If you clicked on this with an excited hopefulness that I’ll be offering an easy, doable, 3 Step “How-to” on new years resolutions, sorry to disappoint. I’m actually really bad at resolutions. My personality is all or nothing and I also tend to go big or go home, which is basically a set-up for mental and emotional disaster when it comes to these sorts of things. I want to get my entire life together all at once, which, believe it or not, is actually impossible.
It’s okay, I’ve come to terms with that now.

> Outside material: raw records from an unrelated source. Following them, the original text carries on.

(* ===== verification/_CoqProject ===== *)
-Q . S2P
Prelude.v
Ring.v
Lock.v
Mq.v
MqInt.v
Sched.v
Timer.v
Handle.v
Bytes.v
Buffer.v
Des.v
Crypt.v
Sha1.v
Netpack.v
Links.v
HashId.v
DataBuffer.v
CStr.v
Gate.v
Server.v
UbossModule.v
ServerLife.v
ServerThreads.v
ServerSafe.v
ServerSend.v
Lua.v
Seri.v
SeriRoundtrip.v
SeriTotal.v
SocketServer.v
SendQueue.v
SocketIds.v
SocketSend.v
SprotoPack.v
Sproto.v
SprotoSchema.v
SprotoFormat.v
SprotoEncode.v
SprotoDecode.v
Bson.v
BsonEncode.v
BsonRoundtrip.v
BsonSafe.v
BsonIndex.v
Harbor.v
HarborQueue.v
HarborWire.v
HarborSend.v
HarborNames.v
Cluster.v
ClusterRoundtrip.v
Stm.v
StmSafe.v
StmReads.v
Sharedata.v
SharedataConv.v
SharedataRead.v
LuaSocket.v
LuaSocketStream.v
LuaSocketVm.v
Start.v
StartLive.v
Command.v
CommandNames.v
CommandSafe.v
Mongo.v
MongoWire.v
UbossSocket.v
LuaSocketCalls.v
MysqlAux.v
Multicast.v
(** [uboss_mq_pop]: [Some (Some m, q')] for return value 0 with the message,
    [Some (None, q')] for return value 1. *)
Definition mq_pop (q : message_queue)
    : option (option uboss_message * message_queue) :=
  if mq_head q =? mq_tail q then
    Some (None, set_mq_in_global 0
                  (set_mq_overload (mq_overload q) MQ_OVERLOAD q))
  else
    cell ← (mq_queue q).[mq_head q];
    message ← cell;
    let head := mq_head q + 1 in
    let head := if mq_cap q <=? head then 0 else head in
    let length := mq_tail q - head in
    let length := if length <? 0 then length + mq_cap q else length in
    let '(o, t) := raise_threshold (Z.to_nat length) length (mq_overload q)
                     (mq_overload_threshold q) in
    Some (Some message,
          set_mq_overload o t
            (set_mq_ring (mq_cap q) head (mq_tail q) (mq_queue q) q)).

(** [expand_queue]: copy to an array of twice the size, oldest first. *)
Definition expand_queue (q : message_queue) : option message_queue :=
  copied ← unroll (mq_queue q) (mq_cap q) (mq_head q) 0 (Z.to_nat (mq_cap q));
  Some (set_mq_ring (mq_cap q * 2) 0 (mq_cap q)
          (copied ++ replicate (Z.to_nat (mq_cap q)) None) q).

(** The part of [uboss_mq_push] that works on the queue itself. *)
Definition mq_enqueue (q : message_queue) (message : uboss_message)
    : option message_queue :=
  buf ← (mq_queue q).[mq_tail q := Some message];
  let tail := mq_tail q + 1 in
  let tail := if mq_cap q <=? tail then 0 else tail in
  let q := set_mq_ring (mq_cap q) (mq_head q) tail buf q in
  if mq_head q =? mq_tail q then expand_queue q else Some q.

(** ** Operations on the store *)

(** Write queue [p] back. *)
Definition put_mq (p : qid) (q : message_queue) (w : mqstore) : mqstore :=
  MqStore (<[p := q]> (mqs w)) (gq_head w) (gq_tail w).

Definition uboss_globalmq_push (p : qid) (w : mqstore) : option mqstore :=
  q ← mqs w !! p;
  _ ← cassert (bool_decide (mq_next q = None));
  match gq_tail w with
  | Some t =>
      tq ← mqs w !! t;
      Some (MqStore (<[t := set_mq_next (Some p) tq]> (mqs w))
              (gq_head w) (Some p))
  | None => Some (MqStore (mqs w) (Some p) (Some p))
  end.

Definition uboss_globalmq_pop (w : mqstore) : option (option qid * mqstore) :=
  match gq_head w with
  | None => Some (None, w)
  | Some p =>
      q ← mqs w !! p;
      tail ← match mq_next q with
             | None =>
                 _ ← cassert (bool_decide (gq_tail w = Some p)); Some None
             | Some _ => Some (gq_tail w)
             end;
      Some (Some p, MqStore (<[p := set_mq_next None q]> (mqs w))
                      (mq_next q) tail)
  end.

(** [uboss_mq_create]: [p] is the address [uboss_malloc] returned. *)
Definition uboss_mq_create (p : qid) (handle : Z) (w : mqstore)
    : option mqstore :=
  match mqs w !! p with
  | Some _ => None
  | None => Some (put_mq p (new_message_queue handle) w)
  end.

Definition uboss_mq_handle (p : qid) (w : mqstore) : option Z :=
  mq_handle <$> mqs w !! p.

Definition uboss_mq_pop (p : qid) (w : mqstore)
    : option (option uboss_message * mqstore) :=
  q ← mqs w !! p;
  '(r, q) ← mq_pop q;
  Some (r, put_mq p q w).

Definition uboss_mq_push (p : qid) (message : uboss_message) (w : mqstore)
    : option mqstore :=
  q ← mqs w !! p;
  q ← mq_enqueue q message;
  if mq_in_global q =? 0 then
    uboss_globalmq_push p (put_mq p (set_mq_in_global MQ_IN_GLOBAL q) w)
  else Some (put_mq p q w).
Lemma alive_succ c e : is_u32 c -> alive c e -> alive0 (u32 (c + 1)) e.
Proof.
  unfold alive0, alive, is_u32. intros Hc [He Hd]. split; [done|].
  destruct (decide (e = u32 (c + 1))); [by left|]. right. split; [done|].
  assert ((e - u32 (c + 1)) mod 2 ^ 32 = (e - c) mod 2 ^ 32 - 1) as Heq.
  { unfold u32. rewrite Zminus_mod_idemp_r.
    replace (e - (c + 1)) with (e - c - 1) by lia. rewrite Zminus_mod.
    change (1 mod 2 ^ 32) with 1. rewrite Z.mod_small by lia. done. }
  rewrite Heq. split; [|lia].
  destruct (decide ((e - c) mod 2 ^ 32 = 1)) as [H1|]; [|lia].
  exfalso. rewrite H1, Z.sub_diag in Heq. apply Z.mod_divide in Heq as [q Hq]; [|lia].
  pose proof (u32_bound (c + 1)) as Hb. unfold is_u32 in Hb.
  assert (q = 0) as -> by lia. lia.
Qed.

(** Between updates every pending timer is in the future, so the first
    [timer_execute] of an update finds nothing. *)
Lemma spec_update_alive adds1 adds2 s w :
  Forall (fun n => alive (ts_now s) (expire n)) (ts_pending s) ->
  spec_update push adds1 adds2 s w =
  spec_execute push adds2 (TSpec (u32 (ts_now s + 1)) (ts_pending s)) w.
Proof. intros Hal. unfold spec_update. unfold spec_execute at 1. by rewrite due_nil. Qed.

Lemma timer_update_repr adds1 adds2 T s w :
  timer_repr T s -> addss_ok adds1 -> addss_ok adds2 ->
  exists T', timer_update push adds1 adds2 T w =
      Some (T', (spec_update push adds1 adds2 s w).2) /\
    clock T' = clock T /\
    timer_repr T' (spec_update push adds1 adds2 s w).1.
Proof.
  intros HT H1 H2. pose proof HT as (Hr & Ht & Hal). unfold timer_update.
  rewrite (execute_empty 1 _ _ _ _ HT). cbn [mbind option_bind].
  destruct (timer_shift_repr T (ts_pending s) Hr) as (T1 & -> & Ht1 & Hcur1 & HT1);
    [by rewrite Ht|]. cbn [mbind option_bind].
  pose proof Hr as (_ & Hc & _).
  destruct (timer_execute_repr adds2 T1 (TSpec (u32 (ts_now s + 1)) (ts_pending s)) w)
    as (T' & -> & Hcur' & HT'); simpl; [done | by rewrite Ht1, Ht | done | |].
  { eapply Forall_impl; [exact Hal|]. simpl. intros n Hn. apply alive_succ; [|done].
    by rewrite <-Ht. }
  exists T'. rewrite spec_update_alive by done.
  split; [done|]. split; [congruence | done].
Qed.
End dispatch_lemmas.

(** ** Properties *)

(** What the rest of the node asks of the timer. *)
Inductive timer_op :=
  | TTimeout (handle delay session : Z)
  | TTick (adds1 adds2 : list (list (timer_event * Z))).

Definition timer_op_ok (op : timer_op) : Prop :=
  match op with
  | TTimeout _ d _ => d < 2 ^ 31
  | TTick a1 a2 => addss_ok a1 /\ addss_ok a2
  end.

Lemma timer_repr_init sec cs cp : timer_repr (uboss_timer_init sec cs cp) (TSpec 0 []).
Proof.
  assert (near (uboss_timer_init sec cs cp) = replicate 256 []) as Hnear by done.
  assert (tlev (uboss_timer_init sec cs cp) = replicate 4 (replicate 64 [])) as Hlev by done.
  split; [|split; [done | by apply Forall_nil]].
  split; [|split; [vm_compute; intuition congruence | split; [by apply Forall_nil|]]].
  - unfold shape. rewrite Hnear, Hlev. split_and!; [done .. |]. intros l lev Hl.
    pose proof (aget_lt_Some _ _ _ Hl) as Hr. rewrite zlen_replicate in Hr.
    rewrite aget_replicate in Hl by lia. by simplify_eq.
  - intros s. cbn [ts_pending]. rewrite filter_nil. destruct s as [i|l i]; unfold get_slot;
      rewrite ?Hnear, ?Hlev.
    + destruct (decide (0 <= i < 256)); [by rewrite aget_replicate by lia|].
      by rewrite aget_None by (rewrite zlen_replicate; lia).
    + destruct (decide (0 <= l < 4));
        [|by rewrite aget_None by (rewrite zlen_replicate; lia)].
      rewrite aget_replicate by lia. cbn [mbind option_bind].
      destruct (decide (0 <= i < 64)); [by rewrite aget_replicate by lia|].
      by rewrite aget_None by (rewrite zlen_replicate; lia).
Qed.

What I’ve learned about new years resolutions besides the fact that I really can’t stand them, is that it’s not about one sudden moment of seeing what a wreck you actually are and making a list of things you need to fix. It’s about deciding that you want your life to be different and taking the daily steps it takes to get there. The trick to new years resolutions? Ease your way in. Don’t quit cold turkey and don’t jump in full force. Stop looking at it as something you have to do to be a better person and make it become something you want to do in order to become the person you want to be. Not that it’s easy or enjoyable, but that the outcome is so worth it to you it doesn’t matter.
This past year was an extraordinary year of growth for me. It was hard, ya’ll. And it hurt. I discovered parts of myself that I never knew were there because I walked through experiences that I’ve never walked through. The irony in it all, though, is that even though I walked through deep pain that greatly challenged my faith, I was also given extraordinary opportunities. That’s how God works, ya know. Growing you in experience before giving you responsibility. Allowing things to die so that new things can be born.
In the midst of all of that, I’ve done a lot of self-reflecting. And because I’ve learned that quitting cold turkey and jumping in head first only makes change that much more difficult, I’ve already started working on a lot of these things that I’m going to be focusing on. I almost said “over the next year”, but I didn’t. Because I’m not just focusing on them for the next year. I’m going to start focusing on them now and continue to until they become a part of my daily life. Not for 2018, for as long as they need to be.
Well, here’s my list. Here’s to a new year of growth and opportunity.
- Read on Sunday afternoons. I used to read Christian “self-help” (for lack of a better term) books all the time. I grew so much and it made my writing much more dynamic. What I love about reading is that it allows me to gain from what others have walked through without having to walk those paths myself. Or, if I am walking them, learning how to better navigate it from someone who’s been there.
- Meal Prep! Oh dear goodness. Not only do you have to find the recipe, you have to write out what you need. Then you have to go to the store and find it, buy it, load in the car, unload it from the car, put it away, prepare it. On top of that, I prefer to eat healthy which only adds to the ingredients needed because it’s not boxed or pre-cooked. Why is adulting this hard?! Just kidding. (Kind of.)
- Cut sugar and gluten. I actually haven’t had gluten all week until tonight when I had a multi grain roll with my salad. Life is balance. However, I really want to cut sugar in every way I can. It’s straight up poison, ya’ll. So, with the exception of occasional sweet tea (I can’t help it…I’m from the south.) and a few peppermints, I think I’ve basically avoided sugar this week as well. (Side note: I feel great.)
- Workout 3-4 times a week. Even going on a walk makes a difference. So, that’s my goal. To not be sitting on the couch every night before working out. Would this be a list of goals set right before new years if this wasn’t on here? Probably not.
- Save more, spend less. Ya’ll, I can’t even begin to tell you how heavy my heart is over this. Anyone who knows me knows that I have always wanted to adopt. Always. I feel very strongly about it. But if that’s the case, then why am I not giving $30 a month to sponsor a kid in an orphanage to help give them hope right now? (Yes, I want a Compassion kid.) I want to be open and available to give whenever I can but that’s not going to happen until I prioritize my finances. Just keepin’ it real.
- Be more intentional in mentoring and being mentored. This one is tricky because not only is it hard for me to find time in my schedule to do a lot of these things, but now I’m dealing with someone else’s schedule and potentially their parents schedule. Honestly, it doesn’t even matter. Because gluten and meal prep and reading are secondary compared to the teenage girl who just wants someone to listen. And I can not pour into her the way I need to without someone pouring into me and holding me accountable. So, I’m praying for both.
- Get a massage once a month. No but really, google the health benefits.
- Leave my phone in another room. I want to be all in where I am, even if the whole world doesn’t know where that is because it’s not on my story or my feed. (PSA: No one really cares that much.)
- Don’t take life to seriously! I think this ones pretty much self explanatory.